Buona fortuna, Elio

C’était émouvant comme les dix dernières minutes d’un vieux Disney. Un spectacle presque aussi fort que les petits bonds de Neil Armstrong sur la lune le 21 juillet 1969.

Suivie en direct par quelques millions de Belges, la prestation de serment des ministres au palais, mardi, restera l’un de ces instants qui forgent ce qu’on appelle une mémoire collective.

On exagère ? A peine.

Cette prestation de serment n’était pas une prestation de serment. C’était une sortie de tunnel. Une fin de coma. C’était la résurrection d’une idée qui s’en allait lentement vers le cimetière.

Belgique – nationalistes : 1- 0

Ce samedi, la Chambre votera la confiance en Di Rupo. Ce vote accordera au gouvernement ses pleins pouvoirs et mettra fin officiellement à la crise. Formellement, la crise (absence d’exécutif aux pleins pouvoirs à dater du scrutin) aura ainsi duré 545 jours.

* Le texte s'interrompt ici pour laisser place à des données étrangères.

Lemma placed_cons c hs1 hs2 k k1 k2 :
  binv k → binv k1 → grows k k1 → grows k1 k2 →
  placed1 c hs1 k k1 → placed c hs2 k1 k2 → placed c (hs1 ++ hs2) k k2.
Proof.
  intros B B1 G1 G2 P1 P2. destruct hs1 as [|h1 hs1]; [simpl in P1; by subst k1|].
  destruct P1 as (C1 & N1 & U1 & L1 & (x & Hx & Px & Nx & Cx) & S1). set (e := ks_new_menu k) in *.
  destruct (bi_last k B) as [xl Hl]. pose proof (bi_menus k B _ (ex_intro _ xl Hl)) as Ll. fold e in Ll.
  assert (F : ∀ m z, m ≠ e → ks_menus k1 !! m = Some z → ∃ z', ks_menus k2 !! m = Some z' ∧ ptrs z' = ptrs z).
  { intros m z Hne Hz. destruct (hung_behind e _ _ _ _ _ (pl_hung _ _ _ _ P2) L1 Hz) as (z' & Hz' & E1 & E2).
    exists z'. split; [done|]. unfold ptrs. rewrite E1, E2; done. }
  assert (Hu : hung_at (Some e) k k2).
  { intros m z Hz. destruct (U1 m z Hz) as (z1 & Hz1 & E1). destruct (F m z1) as (z2 & Hz2 & E2); [|done|].
    - pose proof (bi_menus k B m (ex_intro _ z Hz)). lia.
    - exists z2. split; [done|]. by rewrite E2, E1. }
  split; [| |done| |apply P2|].
  - by rewrite (pl_cur _ _ _ _ P2), C1.
  - rewrite (pl_new _ _ _ _ P2), N1, length_app. fold e. lia.
  - rewrite (slot_hung k k2 e xl Hu Hl), length_app. simpl length. fold e.
    destruct (hung_behind e _ _ _ _ _ (pl_hung _ _ _ _ P2) L1 Hx) as (x2 & Hx2 & El & _).
    destruct (gr_menu _ _ G2 _ _ Hx) as (x2' & Hx2' & [= Ep _ _ _]). assert (x2' = x2) as -> by congruence.
    pose proof (pl_chain _ _ _ _ P2) as Cn. rewrite L1, N1 in Cn. unfold slot in Cn. simpl in Cn. rewrite Hx2 in Cn. simpl in Cn.
    replace (seq e (S (length hs1) + length hs2)) with (e :: seq (S e) (length hs1) ++ seq (e + S (length hs1)) (length hs2)).
    + econstructor; [exact Hx2|congruence| |exact Cn]. rewrite El. simpl in Cx. rewrite Nat.sub_0_r in Cx.
      apply (chain_kept k1); [done| |done]. intros m z Hm. apply F. apply elem_of_seq in Hm. lia.
    + simpl. by rewrite Nat.add_succ_r, <-Nat.add_succ_l, <-seq_app.
  - intros i h Hi. apply lookup_app_Some in Hi as [Hi|[Le Hi]].
    + eapply grows_says; [exact B1|done|by apply S1].
    + apply (pl_says _ _ _ _ P2) in Hi. rewrite N1 in Hi. fold e in Hi.
      fold e. by replace (e + i) with (e + length (h1 :: hs1) + (i - length (h1 :: hs1))) by lia.
Qed.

Un compteur va s’arrêter. Un autre démarre : celui qui mesurera la longévité du gouvernement. D’après certains, celui-là fait tic-tac-tic-tac et EDR devrait gicler façon puzzle à la première occasion.

Certes, les dangers sont là.

1. L’accord institutionnel n’est qu’une intention qu’il faut encore flanquer sur papier (bonsoir…) et voter au parlement (bonsoir aussi…).

2. On sait déjà que le gouvernement nous imposera au printemps un nouvel effort de « quelques centaines de millions » (dixit Olivier Chastel) pour maintenir le budget 2012 sur ses rails (bonsoir encore…).

3. Pour réaliser tout ceci, et tout le reste, le gouvernement dispose de 2 ans 1/2 (on vote en juin 2014). Comptez que les partis arrêteront d’être courageux 6 mois avant le scrutin. Ôtez un très gros mois de campagne pour les communales de 2012, les fériés, les congés, les vacances, Noël, le Doudou, les imprévus, d’autres imprévus et encore d’autres imprévus : Di Rupo disposera d’une fenêtre d’une grosse année et demie, pour exécuter un cahier des charges difficile à en être ignoble.

Et bonsoir…

4. Quelle sera la capacité de son aile flamande à résister à la pression de la N-VA ? Jeudi, à la Chambre, le CD&V et le VLD (surtout) ont lancé un signal fort à ce sujet. Comme d’autres libéraux flamands avant lui, Patrick Dewael a accusé De Wever de rester au balcon, de refuser le compromis.

Telle est donc la ligne du VLD : faire valoir qu’il se mouille, lui.

Bien. Mais cette ligne, combien de temps tiendra-t-elle ?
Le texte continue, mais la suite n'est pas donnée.